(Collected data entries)
+-------+

(* ===== verification/CommandParser.v ===== *)
(** * Command parsing: [presentation/command_parser.cpp]

    From the text of a Telegram message to a structured command; pure. *)

From S2P Require Import Prelude Identifiers.

(** [trim]: cut white space at both ends. *)
Definition trim_chars (l : list ascii) : list ascii := reverse (drop_while isspace (reverse (drop_while isspace l))).
Definition trim (s : string) : string := of_chars (trim_chars (chars s)).

(** [to_lower_ascii]. *)
Definition to_lower_ascii (s : string) : string := str_map tolower s.

(** [struct CommandRequest]. *)
Record CommandRequest := MkCommandRequest {
  command : string;
  arguments : string;
  full_text : string;
  sender : UserId;
  cr_chat : ChatId;
  source_message : MessageId
}.

(** Head and tail around the first white-space character. *)
Definition split_command (body : list ascii) : list ascii * list ascii :=
  match find_idx isspace body with
  | None => (body, [])
  | Some i => (take i body, drop (S i) body)
  end.

(** Cut the [@BotUsername] suffix. *)
Definition strip_bot_name (head : list ascii) : list ascii :=
  match find_idx (fun c => bool_decide (c = "@"%char)) head with
  | None => head
  | Some i => take i head
  end.

(** [CommandParser::parse]. *)
Definition parse (text : string) (sender : UserId) (chat : ChatId) (msg : MessageId) : option CommandRequest :=
  match trim_chars (chars text) with
  | "/"%char :: [] => None
  | "/"%char :: body =>
      let '(head, tail) := split_command body in
      match strip_bot_name head with
      | [] => None
      | head => Some (MkCommandRequest (to_lower_ascii (of_chars head)) (trim (of_chars tail)) text sender chat msg)
      end
  | _ => None
  end.

(** ** Lemmas: trimming *)

Lemma trim_chars_nil : trim_chars [] = [].
Proof. done. Qed.

(** A text without outer white space is not trimmed. *)
Definition trimmed (l : list ascii) : Prop :=
  match l with [] => True | c :: _ => isspace c = false end /\
  match reverse l with [] => True | c :: _ => isspace c = false end.

Lemma drop_while_spaces l r : Forall (fun c => isspace c = true) l -> drop_while isspace (l ++ r) = drop_while isspace r.
Proof. apply drop_while_all. Qed.

Lemma drop_while_first l : match l with [] => True | c :: _ => isspace c = false end -> drop_while isspace l = l.
Proof. destruct l as [|c l]; [done|]. apply drop_while_id. Qed.

(** Trimming undoes padding. *)
Lemma trim_chars_pad l1 l l2 :
  Forall (fun c => isspace c = true) l1 -> Forall (fun c => isspace c = true) l2 -> trimmed l ->
  trim_chars (l1 ++ l ++ l2) = l.
Proof.
  intros H1 H2 [Hf Hl]. unfold trim_chars. rewrite drop_while_spaces by done.
  destruct l as [|c l].
  - simpl. assert (drop_while isspace l2 = []) as ->; [|done].
    rewrite <-(app_nil_r l2), drop_while_spaces by done. done.
  - simpl app. rewrite drop_while_id by done. rewrite app_comm_cons, reverse_app, drop_while_spaces.
    + rewrite (drop_while_first (reverse (c :: l))) by done. apply reverse_involutive.
    + by apply Forall_reverse.
Qed.

Lemma reverse_head_last (l : list ascii) :
  match reverse l with [] => True | c :: _ => isspace c = false end <->
  (forall c, last l = Some c -> isspace c = false).
Proof.
  destruct l as [|c l] using rev_ind; [by split|].
  rewrite reverse_snoc, last_snoc. split; [by intros ? ? [= <-]|auto].
Qed.

(** What trimming returns is trimmed. *)
Lemma trim_chars_trimmed l : trimmed (trim_chars l).
Proof.
  unfold trim_chars, trimmed. rewrite reverse_involutive. split.
  - set (m := drop_while isspace l). destruct (drop_while isspace (reverse m)) as [|c r] eqn:E; [done|].
    assert (exists p, reverse m = p ++ c :: r) as [p Hp].
    { exists (take_while isspace (reverse m)). by rewrite <-E, take_while_drop_while. }
    apply (f_equal reverse) in Hp. rewrite reverse_involutive, reverse_app, reverse_cons in Hp.
    rewrite reverse_cons.
    destruct (reverse r ++ [c]) as [|d q] eqn:Eq; [by destruct (reverse r)|].
    simpl in Hp. subst m. apply (drop_while_head isspace l d (q ++ reverse p)). by rewrite Hp.
  - destruct (drop_while isspace (reverse (drop_while isspace l))) as [|c r] eqn:E; [done|].
    by eapply drop_while_head.
Qed.

Lemma trim_idemp s : trim (trim s) = trim s.
Proof.
  unfold trim. rewrite chars_of_chars. f_equal.
  pose proof (trim_chars_pad [] (trim_chars (chars s)) [] (Forall_nil_2 _) (Forall_nil_2 _) (trim_chars_trimmed _)) as H.
  by rewrite app_nil_r in H.
Qed.

(** ** Lemmas: splitting *)

Lemma split_command_app head sep tail :
  Forall (fun c => isspace c = false) head -> isspace sep = true ->
  split_command (head ++ sep :: tail) = (head, tail).
Proof.
  intros Hh Hs. unfold split_command.
  assert (find_idx isspace (head ++ sep :: tail) = Some (length head)) as ->.
  { apply find_idx_Some. exists sep. split; [by rewrite lookup_app_r, Nat.sub_diag|]. split; [done|].
    by rewrite take_app_length. }
  rewrite take_app_length, cons_middle, app_assoc, drop_app_length'; [done|]. rewrite length_app. simpl. lia.
Qed.

Lemma split_command_whole head : Forall (fun c => isspace c = false) head -> split_command head = (head, []).
Proof. intros H. unfold split_command. by rewrite (proj2 (find_idx_None _ _) H). Qed.

Lemma strip_bot_name_app name bot :
  Forall (fun c => c <> "@"%char) name ->
  match bot with [] => True | c :: _ => c = "@"%char end -> strip_bot_name (name ++ bot) = name.
Proof.
  intros Hn Hb. unfold strip_bot_name. destruct bot as [|c bot].
  - rewrite app_nil_r. rewrite (proj2 (find_idx_None _ _)); [done|].
    eapply Forall_impl; [done|]. intros a Ha. by apply bool_decide_false.
  - subst c. assert (find_idx (fun c => bool_decide (c = "@"%char)) (name ++ "@"%char :: bot) = Some (length name)) as ->.
    { apply find_idx_Some. exists "@"%char. split; [by rewrite lookup_app_r, Nat.sub_diag|]. split; [done|].
      rewrite take_app_length. eapply Forall_impl; [done|]. intros a Ha. by apply bool_decide_false. }
    by rewrite take_app_length.
Qed.

Lemma split_command_head body : Forall (fun c => isspace c = false) (split_command body).1.
Proof.
  unfold split_command. destruct (find_idx isspace body) as [i|] eqn:E; simpl.
  - by apply find_idx_Some in E as (x & _ & _ & H).
  - by apply find_idx_None in E.
Qed.

Lemma strip_bot_name_spec head :
  Forall (fun c => isspace c = false) head ->
  Forall (fun c => isspace c = false /\ c <> "@"%char) (strip_bot_name head).
Proof.
  intros Hh. unfold strip_bot_name.
  destruct (find_idx (fun c => bool_decide (c = "@"%char)) head) as [i|] eqn:E.
  - apply find_idx_Some in E as (x & _ & _ & H). apply Forall_and. split; [by apply Forall_take|].
    eapply Forall_impl; [exact H|]. intros a Ha. by apply bool_decide_eq_false in Ha.
  - apply find_idx_None in E. apply Forall_and. split; [done|].
    eapply Forall_impl; [exact E|]. intros a Ha. by apply bool_decide_eq_false in Ha.
Qed.

Lemma tolower_idemp c : tolower (tolower c) = tolower c.
Proof.
  unfold tolower. destruct ((65 <=? code c) && (code c <=? 90))%N eqn:E; [|by rewrite E].
  apply andb_true_iff in E as [H1%N.leb_le H2%N.leb_le].
  rewrite ascii_of_N_lt by lia. replace (code c + 32 <=? 90)%N with false by (symmetry; apply N.leb_gt; lia).
  by rewrite andb_false_r.
Qed.

Lemma map_tolower_idemp l : map tolower (map tolower l) = map tolower l.
Proof. rewrite map_map. apply map_ext, tolower_idemp. Qed.

(** The middle of a command line: what remains after trimming. *)
Definition command_text (name bot sep args : list ascii) : list ascii := "/"%char :: name ++ bot ++ sep ++ args.

Lemma command_text_trimmed name bot sep args :
  Forall (fun c => isspace c = false) (name ++ bot) -> trimmed args ->
  (args = [] -> sep = []) -> trimmed (command_text name bot sep args).
Proof.
  intros Hn [_ Ha] Hs. split; [done|]. apply reverse_head_last. intros c Hc.
  unfold command_text in Hc. destruct args as [|a args].
  - rewrite (Hs eq_refl), !app_nil_r in Hc.
    assert (c ∈ "/"%char :: name ++ bot) as Hin by by apply last_Some_elem_of.
    apply elem_of_cons in Hin as [->|Hin]; [done|]. rewrite Forall_forall in Hn. auto.
  - rewrite !app_assoc, app_comm_cons, last_app_cons in Hc. by apply (proj1 (reverse_head_last (a :: args)) Ha).
Qed.

(** ** Theorems *)

(** The parser accepts the documented commands: a slash, a name, an optional
    [@BotUsername] and arguments after white space, the whole padded with white space,
    give the lower-cased name and the trimmed arguments, and the text, the sender, the
    chat and the message as they were. *)
Theorem command_parse_complete pad1 pad2 name bot sep args text sender chat msg
  (Hpad1 : Forall (fun c => isspace c = true) pad1) (Hpad2 : Forall (fun c => isspace c = true) pad2)
  (Hname : name <> []) (Hchars : Forall (fun c => isspace c = false /\ c <> "@"%char) name)
  (Hbot : match bot with [] => True | c :: _ => c = "@"%char end)
  (Hbot2 : Forall (fun c => isspace c = false) bot)
  (Hsep : Forall (fun c => isspace c = true) sep) (Hargs : trimmed args) (Hsep2 : sep = [] <-> args = [])
  (Htext : chars text = pad1 ++ command_text name bot sep args ++ pad2) :
  parse text sender chat msg =
    Some (MkCommandRequest (of_chars (map tolower name)) (of_chars args) text sender chat msg).
Proof.
  apply Forall_and in Hchars as [Hn1 Hn2].
  assert (Forall (fun c => isspace c = false) (name ++ bot)) as Hnb by by apply Forall_app.
  unfold parse. rewrite Htext, trim_chars_pad by (done || (apply command_text_trimmed; [done..|apply Hsep2])).
  unfold command_text. destruct (name ++ bot ++ sep ++ args) as [|c body] eqn:E; [by destruct name|].
  rewrite <-E, app_assoc. clear E.
  assert (exists tail, split_command ((name ++ bot) ++ sep ++ args) = (name ++ bot, tail) /\ trim_chars tail = args)
    as (tail & -> & Ht).
  { destruct sep as [|s sep].
    - exists []. rewrite (proj1 Hsep2 eq_refl), !app_nil_r. by rewrite split_command_whole.
    - apply Forall_cons in Hsep as [Hs Hsep]. exists (sep ++ args). simpl app. rewrite split_command_app by done.
      split; [done|]. rewrite <-(app_nil_r args) at 1. by apply trim_chars_pad; [|constructor|]. }
  rewrite strip_bot_name_app by done. destruct name as [|n name]; [done|].
  unfold trim, to_lower_ascii, str_map. by rewrite !chars_of_chars, Ht.
Qed.

Lemma command_parse_complete_witness :
  parse "  /Mirror@MyBot   http://h/a b " (MkId 7) (MkId 1) (MkId 2) =
    Some (MkCommandRequest "mirror" "http://h/a b" "  /Mirror@MyBot   http://h/a b " (MkId 7) (MkId 1) (MkId 2)).
Proof.
  apply (command_parse_complete (chars "  ") (chars " ") (chars "Mirror") (chars "@MyBot") (chars "   ")
    (chars "http://h/a b")); try done; by repeat constructor.
Defined.

(** The parser accepts nothing else: a parsed message starts with a slash after its
    padding, its command name is a nonempty lower-case word without white space or [@],
    its arguments carry no outer white space, and parsing does not depend on padding. *)
Theorem command_parse_sound text who chat msg r (Hp : parse text who chat msg = Some r) :
  (exists body, trim_chars (chars text) = "/"%char :: body) /\
  command r <> "" /\
  (exists name, chars (command r) = map tolower name /\ Forall (fun c => isspace c = false /\ c <> "@"%char) name) /\
  to_lower_ascii (command r) = command r /\ trim (arguments r) = arguments r /\
  full_text r = text /\ sender r = who /\ cr_chat r = chat /\ source_message r = msg /\
  option_map (fun q => (command q, arguments q)) (parse (trim text) who chat msg) = Some (command r, arguments r).
Proof.
  unfold parse in *. unfold trim at 2. rewrite chars_of_chars.
  assert (trim_chars (trim_chars (chars text)) = trim_chars (chars text)) as ->.
  { pose proof (trim_idemp text) as H. apply (f_equal chars) in H. unfold trim in H. by rewrite !chars_of_chars in H. }
  destruct (trim_chars (chars text)) as [|c body]; [done|].
  destruct (decide (c = "/"%char)) as [->|Hne].
  2: { exfalso. revert Hp. clear -Hne. destruct c as [[] [] [] [] [] [] [] []]; congruence. }
  destruct body as [|b body]; [done|].
  pose proof (split_command_head (b :: body)) as Hh. destruct (split_command (b :: body)) as [head tail]. simpl in Hh.
  pose proof (strip_bot_name_spec head Hh) as Hs. destruct (strip_bot_name head) as [|n name]; [done|].
  injection Hp as <-. cbn [command arguments full_text sender cr_chat source_message option_map].
  change (String.String n (of_chars name)) with (of_chars (n :: name)).
  split_and!; try done.
  - eauto.
  - exists (n :: name). split; [|done]. unfold to_lower_ascii, str_map. by rewrite !chars_of_chars.
  - unfold to_lower_ascii, str_map. rewrite !chars_of_chars. by rewrite map_tolower_idemp.
  - apply trim_idemp.
Qed.

Lemma command_parse_sound_witness :
  exists r, parse "/PING now" (MkId 7) (MkId 1) (MkId 2) = Some r /\ command r <> "".
Proof.
  eexists. split; [vm_compute; reflexivity|].
  refine (proj1 (proj2 (command_parse_sound "/PING now" (MkId 7) (MkId 1) (MkId 2) _ _))). vm_compute. reflexivity.
Defined.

+-------+

TASK INSTRUCTIONS – Above are the records; from them, give again exactly the lines from the one containing "eapply Forall_impl; [exact H|]." to the one containing "Definition command_text (name", both lines included, and nothing more.

SOLUTION BELOW –
    eapply Forall_impl; [exact H|]. intros a Ha. by apply bool_decide_eq_false in Ha.
  - apply find_idx_None in E. apply Forall_and. split; [done|].
    eapply Forall_impl; [exact E|]. intros a Ha. by apply bool_decide_eq_false in Ha.
Qed.

Lemma tolower_idemp c : tolower (tolower c) = tolower c.
Proof.
  unfold tolower. destruct ((65 <=? code c) && (code c <=? 90))%N eqn:E; [|by rewrite E].
  apply andb_true_iff in E as [H1%N.leb_le H2%N.leb_le].
  rewrite ascii_of_N_lt by lia. replace (code c + 32 <=? 90)%N with false by (symmetry; apply N.leb_gt; lia).
  by rewrite andb_false_r.
Qed.

Lemma map_tolower_idemp l : map tolower (map tolower l) = map tolower l.
Proof. rewrite map_map. apply map_ext, tolower_idemp. Qed.

(** The middle of a command line: what remains after trimming. *)
Definition command_text (name bot sep args : list ascii) : list ascii := "/"%char :: name ++ bot ++ sep ++ args.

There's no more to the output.